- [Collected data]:

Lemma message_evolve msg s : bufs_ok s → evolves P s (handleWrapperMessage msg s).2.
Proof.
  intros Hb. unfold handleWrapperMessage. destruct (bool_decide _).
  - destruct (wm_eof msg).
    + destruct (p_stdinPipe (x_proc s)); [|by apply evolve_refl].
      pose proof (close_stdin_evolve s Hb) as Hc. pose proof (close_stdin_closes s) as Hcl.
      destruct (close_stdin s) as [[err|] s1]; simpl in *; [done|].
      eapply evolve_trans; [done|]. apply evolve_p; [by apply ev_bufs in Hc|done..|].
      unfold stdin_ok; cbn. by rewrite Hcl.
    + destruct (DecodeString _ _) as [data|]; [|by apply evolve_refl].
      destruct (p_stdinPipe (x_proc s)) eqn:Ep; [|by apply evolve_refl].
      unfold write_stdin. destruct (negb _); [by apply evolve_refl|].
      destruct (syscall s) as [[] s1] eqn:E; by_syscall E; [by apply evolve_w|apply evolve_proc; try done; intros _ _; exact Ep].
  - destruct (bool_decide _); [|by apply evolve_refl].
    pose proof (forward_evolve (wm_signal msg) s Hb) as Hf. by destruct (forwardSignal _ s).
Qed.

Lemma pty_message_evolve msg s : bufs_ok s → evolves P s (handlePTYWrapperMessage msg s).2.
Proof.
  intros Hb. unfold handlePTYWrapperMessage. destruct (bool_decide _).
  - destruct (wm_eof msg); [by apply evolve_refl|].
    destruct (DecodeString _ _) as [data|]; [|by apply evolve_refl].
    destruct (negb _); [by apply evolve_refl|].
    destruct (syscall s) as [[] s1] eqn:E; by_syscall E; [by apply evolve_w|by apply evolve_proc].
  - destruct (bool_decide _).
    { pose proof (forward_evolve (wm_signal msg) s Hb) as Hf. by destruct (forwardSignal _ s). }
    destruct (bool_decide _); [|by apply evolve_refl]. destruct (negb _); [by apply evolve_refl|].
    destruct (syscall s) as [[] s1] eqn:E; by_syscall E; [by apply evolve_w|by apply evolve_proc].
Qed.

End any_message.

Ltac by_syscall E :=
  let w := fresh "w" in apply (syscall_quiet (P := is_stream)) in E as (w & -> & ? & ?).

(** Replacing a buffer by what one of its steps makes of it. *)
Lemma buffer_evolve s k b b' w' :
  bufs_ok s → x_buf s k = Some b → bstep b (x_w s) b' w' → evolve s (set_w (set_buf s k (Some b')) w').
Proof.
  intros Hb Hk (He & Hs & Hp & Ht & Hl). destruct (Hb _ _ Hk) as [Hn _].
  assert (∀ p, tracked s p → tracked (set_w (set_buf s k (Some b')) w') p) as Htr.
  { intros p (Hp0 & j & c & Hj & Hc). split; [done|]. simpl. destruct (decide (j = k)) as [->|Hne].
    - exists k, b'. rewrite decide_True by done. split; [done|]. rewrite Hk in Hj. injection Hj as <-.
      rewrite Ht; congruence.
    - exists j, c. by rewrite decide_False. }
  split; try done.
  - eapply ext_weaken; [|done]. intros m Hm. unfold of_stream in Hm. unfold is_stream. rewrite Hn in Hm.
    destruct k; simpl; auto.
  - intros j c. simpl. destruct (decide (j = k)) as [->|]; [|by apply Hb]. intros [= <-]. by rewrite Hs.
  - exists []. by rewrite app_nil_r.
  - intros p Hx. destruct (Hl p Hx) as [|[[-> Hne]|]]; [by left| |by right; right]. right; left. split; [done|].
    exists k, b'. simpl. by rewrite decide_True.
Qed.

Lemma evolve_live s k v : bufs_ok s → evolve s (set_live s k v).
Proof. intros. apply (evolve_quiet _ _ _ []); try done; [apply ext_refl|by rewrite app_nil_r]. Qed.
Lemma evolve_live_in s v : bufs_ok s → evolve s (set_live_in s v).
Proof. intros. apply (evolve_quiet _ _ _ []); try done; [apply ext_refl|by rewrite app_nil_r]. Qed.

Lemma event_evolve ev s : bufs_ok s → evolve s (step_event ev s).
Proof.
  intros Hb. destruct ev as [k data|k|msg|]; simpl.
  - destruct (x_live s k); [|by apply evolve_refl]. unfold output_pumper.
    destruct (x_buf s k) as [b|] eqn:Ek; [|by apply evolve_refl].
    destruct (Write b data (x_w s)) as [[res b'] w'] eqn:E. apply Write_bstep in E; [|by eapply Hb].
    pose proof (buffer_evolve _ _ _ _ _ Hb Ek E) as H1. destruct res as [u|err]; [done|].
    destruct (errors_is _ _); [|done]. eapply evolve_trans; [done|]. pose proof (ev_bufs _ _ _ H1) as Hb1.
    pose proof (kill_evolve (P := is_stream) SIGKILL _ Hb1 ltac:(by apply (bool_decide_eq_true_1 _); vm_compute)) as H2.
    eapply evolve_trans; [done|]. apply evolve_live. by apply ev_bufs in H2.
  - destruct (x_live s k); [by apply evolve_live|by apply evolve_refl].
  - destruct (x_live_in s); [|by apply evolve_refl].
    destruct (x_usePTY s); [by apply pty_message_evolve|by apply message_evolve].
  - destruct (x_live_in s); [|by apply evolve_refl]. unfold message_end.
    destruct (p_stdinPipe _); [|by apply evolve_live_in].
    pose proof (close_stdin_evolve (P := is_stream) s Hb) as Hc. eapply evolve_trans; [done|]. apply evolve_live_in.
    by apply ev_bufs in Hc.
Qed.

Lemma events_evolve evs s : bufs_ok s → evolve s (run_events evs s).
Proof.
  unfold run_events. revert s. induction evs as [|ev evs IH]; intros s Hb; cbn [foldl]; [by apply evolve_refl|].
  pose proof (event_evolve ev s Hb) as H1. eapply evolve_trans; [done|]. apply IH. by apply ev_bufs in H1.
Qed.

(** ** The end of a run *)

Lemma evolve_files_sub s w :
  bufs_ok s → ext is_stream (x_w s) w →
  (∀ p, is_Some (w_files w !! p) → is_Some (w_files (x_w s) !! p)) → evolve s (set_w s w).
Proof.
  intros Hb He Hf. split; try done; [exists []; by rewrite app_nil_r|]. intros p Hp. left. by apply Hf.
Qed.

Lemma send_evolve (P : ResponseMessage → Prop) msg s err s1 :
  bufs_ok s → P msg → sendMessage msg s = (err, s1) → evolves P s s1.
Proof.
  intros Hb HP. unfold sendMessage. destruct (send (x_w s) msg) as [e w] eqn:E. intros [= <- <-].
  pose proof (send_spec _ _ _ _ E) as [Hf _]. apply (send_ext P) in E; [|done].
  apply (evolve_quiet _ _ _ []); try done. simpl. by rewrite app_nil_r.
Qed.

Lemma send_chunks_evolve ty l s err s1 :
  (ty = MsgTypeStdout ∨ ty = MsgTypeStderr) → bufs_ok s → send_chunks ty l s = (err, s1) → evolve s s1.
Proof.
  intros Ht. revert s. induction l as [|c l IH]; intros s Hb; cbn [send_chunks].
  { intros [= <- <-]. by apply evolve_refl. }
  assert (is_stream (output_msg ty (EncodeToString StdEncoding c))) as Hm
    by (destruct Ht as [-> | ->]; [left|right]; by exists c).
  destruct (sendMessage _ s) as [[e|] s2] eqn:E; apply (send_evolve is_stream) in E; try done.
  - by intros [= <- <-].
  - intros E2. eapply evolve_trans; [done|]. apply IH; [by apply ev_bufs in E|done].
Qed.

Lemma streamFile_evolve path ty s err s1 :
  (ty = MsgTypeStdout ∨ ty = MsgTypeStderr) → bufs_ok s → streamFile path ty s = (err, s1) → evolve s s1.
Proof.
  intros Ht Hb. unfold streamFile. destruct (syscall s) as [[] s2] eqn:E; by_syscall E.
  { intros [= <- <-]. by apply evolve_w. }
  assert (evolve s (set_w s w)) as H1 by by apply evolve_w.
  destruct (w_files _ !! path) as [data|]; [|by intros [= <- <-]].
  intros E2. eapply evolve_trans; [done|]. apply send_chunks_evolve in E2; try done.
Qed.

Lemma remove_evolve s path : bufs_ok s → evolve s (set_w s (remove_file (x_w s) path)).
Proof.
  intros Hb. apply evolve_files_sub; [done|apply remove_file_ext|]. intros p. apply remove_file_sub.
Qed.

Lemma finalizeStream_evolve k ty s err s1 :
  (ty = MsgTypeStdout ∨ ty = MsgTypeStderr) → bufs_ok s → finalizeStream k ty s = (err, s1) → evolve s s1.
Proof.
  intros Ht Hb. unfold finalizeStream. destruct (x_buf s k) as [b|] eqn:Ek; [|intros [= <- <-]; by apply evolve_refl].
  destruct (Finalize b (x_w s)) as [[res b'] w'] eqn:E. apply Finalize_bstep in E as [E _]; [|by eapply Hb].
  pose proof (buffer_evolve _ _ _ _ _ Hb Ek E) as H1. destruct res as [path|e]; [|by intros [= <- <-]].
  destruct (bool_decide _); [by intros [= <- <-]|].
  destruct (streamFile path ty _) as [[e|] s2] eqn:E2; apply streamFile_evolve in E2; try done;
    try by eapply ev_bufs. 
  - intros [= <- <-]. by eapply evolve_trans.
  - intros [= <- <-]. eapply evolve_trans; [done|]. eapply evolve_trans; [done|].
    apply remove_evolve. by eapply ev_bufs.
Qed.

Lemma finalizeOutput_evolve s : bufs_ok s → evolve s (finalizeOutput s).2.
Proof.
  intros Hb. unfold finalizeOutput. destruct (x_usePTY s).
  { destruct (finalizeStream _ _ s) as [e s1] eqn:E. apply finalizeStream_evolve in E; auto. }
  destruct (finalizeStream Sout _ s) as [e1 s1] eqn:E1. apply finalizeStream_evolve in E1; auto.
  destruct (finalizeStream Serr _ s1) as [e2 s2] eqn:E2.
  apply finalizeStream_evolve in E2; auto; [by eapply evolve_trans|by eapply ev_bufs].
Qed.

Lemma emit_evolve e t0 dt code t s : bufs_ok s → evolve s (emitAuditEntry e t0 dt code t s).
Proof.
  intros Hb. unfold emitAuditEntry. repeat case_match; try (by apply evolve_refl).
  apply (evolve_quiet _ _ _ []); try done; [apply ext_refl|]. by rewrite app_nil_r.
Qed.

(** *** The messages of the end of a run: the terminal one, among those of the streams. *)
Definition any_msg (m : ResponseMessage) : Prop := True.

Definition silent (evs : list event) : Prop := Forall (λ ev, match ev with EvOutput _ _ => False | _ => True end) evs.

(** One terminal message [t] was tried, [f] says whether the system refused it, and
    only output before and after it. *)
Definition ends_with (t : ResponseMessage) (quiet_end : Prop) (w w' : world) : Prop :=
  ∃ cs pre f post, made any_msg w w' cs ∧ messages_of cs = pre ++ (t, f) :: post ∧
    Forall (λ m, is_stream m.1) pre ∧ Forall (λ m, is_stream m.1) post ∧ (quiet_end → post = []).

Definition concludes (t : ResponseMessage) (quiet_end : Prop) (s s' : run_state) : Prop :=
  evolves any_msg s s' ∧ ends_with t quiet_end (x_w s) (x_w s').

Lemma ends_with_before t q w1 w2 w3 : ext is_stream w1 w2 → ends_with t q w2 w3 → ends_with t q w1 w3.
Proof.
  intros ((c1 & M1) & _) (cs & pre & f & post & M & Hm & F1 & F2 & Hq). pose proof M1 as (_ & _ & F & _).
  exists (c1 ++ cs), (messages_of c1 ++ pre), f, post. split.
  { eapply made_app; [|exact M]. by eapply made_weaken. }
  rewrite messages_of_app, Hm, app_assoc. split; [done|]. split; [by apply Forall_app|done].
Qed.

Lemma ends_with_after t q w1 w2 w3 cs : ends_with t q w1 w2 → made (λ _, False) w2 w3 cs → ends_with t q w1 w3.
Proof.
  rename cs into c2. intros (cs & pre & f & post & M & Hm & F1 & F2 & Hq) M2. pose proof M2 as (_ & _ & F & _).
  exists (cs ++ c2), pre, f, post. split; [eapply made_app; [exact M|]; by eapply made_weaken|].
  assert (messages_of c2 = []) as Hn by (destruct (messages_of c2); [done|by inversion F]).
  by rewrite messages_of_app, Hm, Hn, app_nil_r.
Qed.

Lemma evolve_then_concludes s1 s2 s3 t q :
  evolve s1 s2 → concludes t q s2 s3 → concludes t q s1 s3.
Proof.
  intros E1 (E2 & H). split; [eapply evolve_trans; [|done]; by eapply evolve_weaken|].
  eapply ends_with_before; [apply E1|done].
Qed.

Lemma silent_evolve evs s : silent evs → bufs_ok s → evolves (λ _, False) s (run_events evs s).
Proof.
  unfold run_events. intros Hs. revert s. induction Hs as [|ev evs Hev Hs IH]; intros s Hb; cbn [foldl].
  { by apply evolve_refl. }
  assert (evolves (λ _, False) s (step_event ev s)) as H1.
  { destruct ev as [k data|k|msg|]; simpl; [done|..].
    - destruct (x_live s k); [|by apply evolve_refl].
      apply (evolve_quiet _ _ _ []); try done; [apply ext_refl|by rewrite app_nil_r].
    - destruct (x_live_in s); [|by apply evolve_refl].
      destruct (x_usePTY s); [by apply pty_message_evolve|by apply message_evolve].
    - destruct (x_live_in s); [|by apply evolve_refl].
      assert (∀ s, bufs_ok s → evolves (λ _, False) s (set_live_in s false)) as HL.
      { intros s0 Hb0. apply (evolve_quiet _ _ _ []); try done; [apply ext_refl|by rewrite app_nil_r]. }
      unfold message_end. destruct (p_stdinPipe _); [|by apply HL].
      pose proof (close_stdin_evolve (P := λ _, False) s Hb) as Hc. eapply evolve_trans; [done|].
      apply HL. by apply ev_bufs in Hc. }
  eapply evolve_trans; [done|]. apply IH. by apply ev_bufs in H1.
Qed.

* * *

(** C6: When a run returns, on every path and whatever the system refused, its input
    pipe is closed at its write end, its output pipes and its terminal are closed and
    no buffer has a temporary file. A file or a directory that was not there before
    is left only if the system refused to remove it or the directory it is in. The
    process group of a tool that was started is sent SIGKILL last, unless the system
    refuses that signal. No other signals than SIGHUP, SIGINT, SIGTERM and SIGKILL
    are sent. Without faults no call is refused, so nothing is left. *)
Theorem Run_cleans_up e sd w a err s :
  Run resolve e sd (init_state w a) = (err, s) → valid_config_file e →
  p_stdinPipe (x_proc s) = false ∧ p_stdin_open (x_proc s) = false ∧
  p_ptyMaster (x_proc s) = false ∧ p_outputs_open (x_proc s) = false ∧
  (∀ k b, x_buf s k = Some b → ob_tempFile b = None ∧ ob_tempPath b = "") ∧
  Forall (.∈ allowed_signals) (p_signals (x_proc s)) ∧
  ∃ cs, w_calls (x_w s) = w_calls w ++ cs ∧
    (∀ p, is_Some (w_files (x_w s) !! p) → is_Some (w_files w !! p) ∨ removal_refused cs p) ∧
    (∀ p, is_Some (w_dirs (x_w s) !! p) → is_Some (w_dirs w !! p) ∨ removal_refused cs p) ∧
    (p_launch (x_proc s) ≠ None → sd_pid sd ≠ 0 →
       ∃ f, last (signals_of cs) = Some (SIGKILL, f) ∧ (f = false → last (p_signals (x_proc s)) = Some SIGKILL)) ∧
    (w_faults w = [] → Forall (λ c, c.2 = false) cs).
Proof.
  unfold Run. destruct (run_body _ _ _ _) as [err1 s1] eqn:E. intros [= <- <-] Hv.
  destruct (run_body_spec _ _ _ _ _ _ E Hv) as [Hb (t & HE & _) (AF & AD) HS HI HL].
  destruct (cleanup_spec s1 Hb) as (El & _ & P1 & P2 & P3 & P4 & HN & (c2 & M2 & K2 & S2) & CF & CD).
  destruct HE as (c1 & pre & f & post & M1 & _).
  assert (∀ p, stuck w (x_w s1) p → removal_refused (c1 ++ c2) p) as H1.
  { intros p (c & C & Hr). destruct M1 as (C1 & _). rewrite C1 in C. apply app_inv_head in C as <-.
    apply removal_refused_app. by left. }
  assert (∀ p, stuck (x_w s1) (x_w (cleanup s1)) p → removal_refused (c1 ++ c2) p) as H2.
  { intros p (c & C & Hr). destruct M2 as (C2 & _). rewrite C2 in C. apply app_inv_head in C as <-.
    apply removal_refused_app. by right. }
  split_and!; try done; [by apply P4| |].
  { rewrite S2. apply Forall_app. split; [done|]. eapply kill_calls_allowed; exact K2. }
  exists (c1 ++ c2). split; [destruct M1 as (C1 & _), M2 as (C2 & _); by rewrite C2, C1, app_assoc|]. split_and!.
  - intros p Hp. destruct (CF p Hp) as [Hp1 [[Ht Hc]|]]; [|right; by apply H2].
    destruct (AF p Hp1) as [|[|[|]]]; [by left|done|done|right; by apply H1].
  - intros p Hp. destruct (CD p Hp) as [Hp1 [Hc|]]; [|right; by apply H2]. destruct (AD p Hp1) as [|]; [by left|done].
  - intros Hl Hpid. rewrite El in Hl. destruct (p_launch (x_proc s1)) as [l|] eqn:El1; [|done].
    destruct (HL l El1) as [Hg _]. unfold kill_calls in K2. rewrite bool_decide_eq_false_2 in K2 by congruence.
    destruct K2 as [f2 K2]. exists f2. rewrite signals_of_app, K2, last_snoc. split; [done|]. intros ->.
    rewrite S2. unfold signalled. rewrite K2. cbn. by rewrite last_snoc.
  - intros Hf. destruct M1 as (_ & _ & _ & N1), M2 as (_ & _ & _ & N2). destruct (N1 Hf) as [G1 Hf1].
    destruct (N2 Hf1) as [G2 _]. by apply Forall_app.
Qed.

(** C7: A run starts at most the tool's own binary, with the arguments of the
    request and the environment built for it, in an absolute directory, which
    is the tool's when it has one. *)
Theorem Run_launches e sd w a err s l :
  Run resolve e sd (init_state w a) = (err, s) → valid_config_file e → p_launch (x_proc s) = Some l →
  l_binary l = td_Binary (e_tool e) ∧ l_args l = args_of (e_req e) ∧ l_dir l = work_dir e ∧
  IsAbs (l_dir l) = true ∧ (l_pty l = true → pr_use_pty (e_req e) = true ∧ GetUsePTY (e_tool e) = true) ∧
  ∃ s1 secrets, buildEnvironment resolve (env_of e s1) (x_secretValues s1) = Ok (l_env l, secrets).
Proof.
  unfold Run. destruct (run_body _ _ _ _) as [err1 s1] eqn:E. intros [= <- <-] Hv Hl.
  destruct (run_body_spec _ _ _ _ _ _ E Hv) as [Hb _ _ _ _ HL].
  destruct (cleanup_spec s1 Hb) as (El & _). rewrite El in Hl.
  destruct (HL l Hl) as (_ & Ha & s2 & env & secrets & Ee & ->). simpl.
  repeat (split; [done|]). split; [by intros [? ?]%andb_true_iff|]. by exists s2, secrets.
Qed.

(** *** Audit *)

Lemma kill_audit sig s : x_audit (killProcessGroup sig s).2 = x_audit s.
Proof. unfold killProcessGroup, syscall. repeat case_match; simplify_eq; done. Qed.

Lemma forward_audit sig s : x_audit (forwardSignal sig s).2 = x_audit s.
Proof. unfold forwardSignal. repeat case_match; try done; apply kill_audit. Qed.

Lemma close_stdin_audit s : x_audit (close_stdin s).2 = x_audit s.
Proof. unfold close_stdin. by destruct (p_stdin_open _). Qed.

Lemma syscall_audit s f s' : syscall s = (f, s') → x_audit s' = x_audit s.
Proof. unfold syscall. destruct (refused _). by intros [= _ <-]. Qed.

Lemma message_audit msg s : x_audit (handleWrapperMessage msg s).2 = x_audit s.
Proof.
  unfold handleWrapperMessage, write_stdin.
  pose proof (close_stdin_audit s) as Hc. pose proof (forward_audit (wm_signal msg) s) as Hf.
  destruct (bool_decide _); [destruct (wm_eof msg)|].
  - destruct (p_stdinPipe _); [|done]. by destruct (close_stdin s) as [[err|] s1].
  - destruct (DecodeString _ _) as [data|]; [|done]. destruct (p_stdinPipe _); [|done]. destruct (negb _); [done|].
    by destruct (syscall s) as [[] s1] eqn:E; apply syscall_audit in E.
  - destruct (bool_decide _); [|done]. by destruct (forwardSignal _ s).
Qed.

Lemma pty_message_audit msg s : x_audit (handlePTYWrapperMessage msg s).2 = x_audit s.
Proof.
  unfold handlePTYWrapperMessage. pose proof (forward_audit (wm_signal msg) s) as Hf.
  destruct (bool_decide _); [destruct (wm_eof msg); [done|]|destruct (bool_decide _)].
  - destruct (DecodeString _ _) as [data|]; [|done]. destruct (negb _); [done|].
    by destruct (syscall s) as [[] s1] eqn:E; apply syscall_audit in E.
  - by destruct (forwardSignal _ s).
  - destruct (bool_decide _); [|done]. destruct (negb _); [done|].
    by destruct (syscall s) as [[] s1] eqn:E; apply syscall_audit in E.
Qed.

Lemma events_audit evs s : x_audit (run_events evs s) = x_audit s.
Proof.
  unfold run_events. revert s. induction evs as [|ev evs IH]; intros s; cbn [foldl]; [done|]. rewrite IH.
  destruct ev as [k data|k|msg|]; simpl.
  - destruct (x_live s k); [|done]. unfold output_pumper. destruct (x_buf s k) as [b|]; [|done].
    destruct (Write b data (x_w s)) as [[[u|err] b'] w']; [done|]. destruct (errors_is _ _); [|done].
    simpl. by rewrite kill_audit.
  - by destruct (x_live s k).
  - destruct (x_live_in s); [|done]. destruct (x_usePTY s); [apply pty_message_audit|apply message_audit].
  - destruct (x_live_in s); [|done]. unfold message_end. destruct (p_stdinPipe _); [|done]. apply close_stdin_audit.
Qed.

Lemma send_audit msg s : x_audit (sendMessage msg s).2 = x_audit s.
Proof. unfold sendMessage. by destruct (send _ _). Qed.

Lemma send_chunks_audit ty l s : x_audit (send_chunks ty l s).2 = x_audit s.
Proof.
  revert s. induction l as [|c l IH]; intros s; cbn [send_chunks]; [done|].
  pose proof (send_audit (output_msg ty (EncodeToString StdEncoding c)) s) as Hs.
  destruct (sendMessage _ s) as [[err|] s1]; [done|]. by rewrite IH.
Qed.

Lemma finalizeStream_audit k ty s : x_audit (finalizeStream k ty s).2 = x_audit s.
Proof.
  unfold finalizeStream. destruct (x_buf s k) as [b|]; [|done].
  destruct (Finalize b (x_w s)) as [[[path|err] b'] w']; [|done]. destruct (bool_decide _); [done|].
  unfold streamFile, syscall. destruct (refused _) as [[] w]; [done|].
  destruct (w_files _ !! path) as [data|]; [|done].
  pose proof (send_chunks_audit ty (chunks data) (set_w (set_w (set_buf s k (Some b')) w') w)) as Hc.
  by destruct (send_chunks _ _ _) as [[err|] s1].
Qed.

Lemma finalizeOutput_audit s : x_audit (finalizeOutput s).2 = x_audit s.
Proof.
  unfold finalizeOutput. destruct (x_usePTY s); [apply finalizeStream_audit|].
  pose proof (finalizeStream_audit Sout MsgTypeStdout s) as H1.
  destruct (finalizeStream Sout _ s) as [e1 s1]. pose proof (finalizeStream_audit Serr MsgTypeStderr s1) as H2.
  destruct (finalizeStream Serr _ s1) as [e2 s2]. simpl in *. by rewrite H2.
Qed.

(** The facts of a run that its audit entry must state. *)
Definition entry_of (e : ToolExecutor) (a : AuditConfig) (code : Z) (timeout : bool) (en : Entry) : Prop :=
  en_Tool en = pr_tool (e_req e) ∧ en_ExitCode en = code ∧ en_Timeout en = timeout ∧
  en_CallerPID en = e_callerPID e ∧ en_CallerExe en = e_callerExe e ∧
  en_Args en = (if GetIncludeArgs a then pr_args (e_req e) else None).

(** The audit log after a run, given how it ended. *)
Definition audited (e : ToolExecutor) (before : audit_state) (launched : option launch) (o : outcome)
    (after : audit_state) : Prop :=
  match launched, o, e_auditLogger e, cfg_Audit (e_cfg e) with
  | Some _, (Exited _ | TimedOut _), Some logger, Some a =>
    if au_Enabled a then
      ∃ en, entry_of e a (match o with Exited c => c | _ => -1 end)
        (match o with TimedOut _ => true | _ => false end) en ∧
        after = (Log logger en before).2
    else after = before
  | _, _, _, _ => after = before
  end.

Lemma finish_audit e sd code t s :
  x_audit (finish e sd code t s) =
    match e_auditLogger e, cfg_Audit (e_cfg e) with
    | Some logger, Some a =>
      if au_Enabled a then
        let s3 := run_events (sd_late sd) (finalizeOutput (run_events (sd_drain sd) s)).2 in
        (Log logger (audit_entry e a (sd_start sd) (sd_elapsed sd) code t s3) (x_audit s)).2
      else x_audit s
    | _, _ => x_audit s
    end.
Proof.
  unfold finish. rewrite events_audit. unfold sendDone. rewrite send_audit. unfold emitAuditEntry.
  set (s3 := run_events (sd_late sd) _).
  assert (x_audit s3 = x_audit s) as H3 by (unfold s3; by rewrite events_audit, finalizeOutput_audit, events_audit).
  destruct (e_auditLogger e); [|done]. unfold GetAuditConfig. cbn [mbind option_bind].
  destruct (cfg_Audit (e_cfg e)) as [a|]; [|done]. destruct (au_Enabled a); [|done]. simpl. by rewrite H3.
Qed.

- [WHAT YOU SHOULD DO]: Could you repeat exactly the lines above from the line with "Lemma message_evolve msg" up to and including the line with "pose proof (close_stdin_evolve s", and only those?

- [EXPECTED OUTPUT]:
Lemma message_evolve msg s : bufs_ok s → evolves P s (handleWrapperMessage msg s).2.
Proof.
  intros Hb. unfold handleWrapperMessage. destruct (bool_decide _).
  - destruct (wm_eof msg).
    + destruct (p_stdinPipe (x_proc s)); [|by apply evolve_refl].
      pose proof (close_stdin_evolve s Hb) as Hc. pose proof (close_stdin_closes s) as Hcl.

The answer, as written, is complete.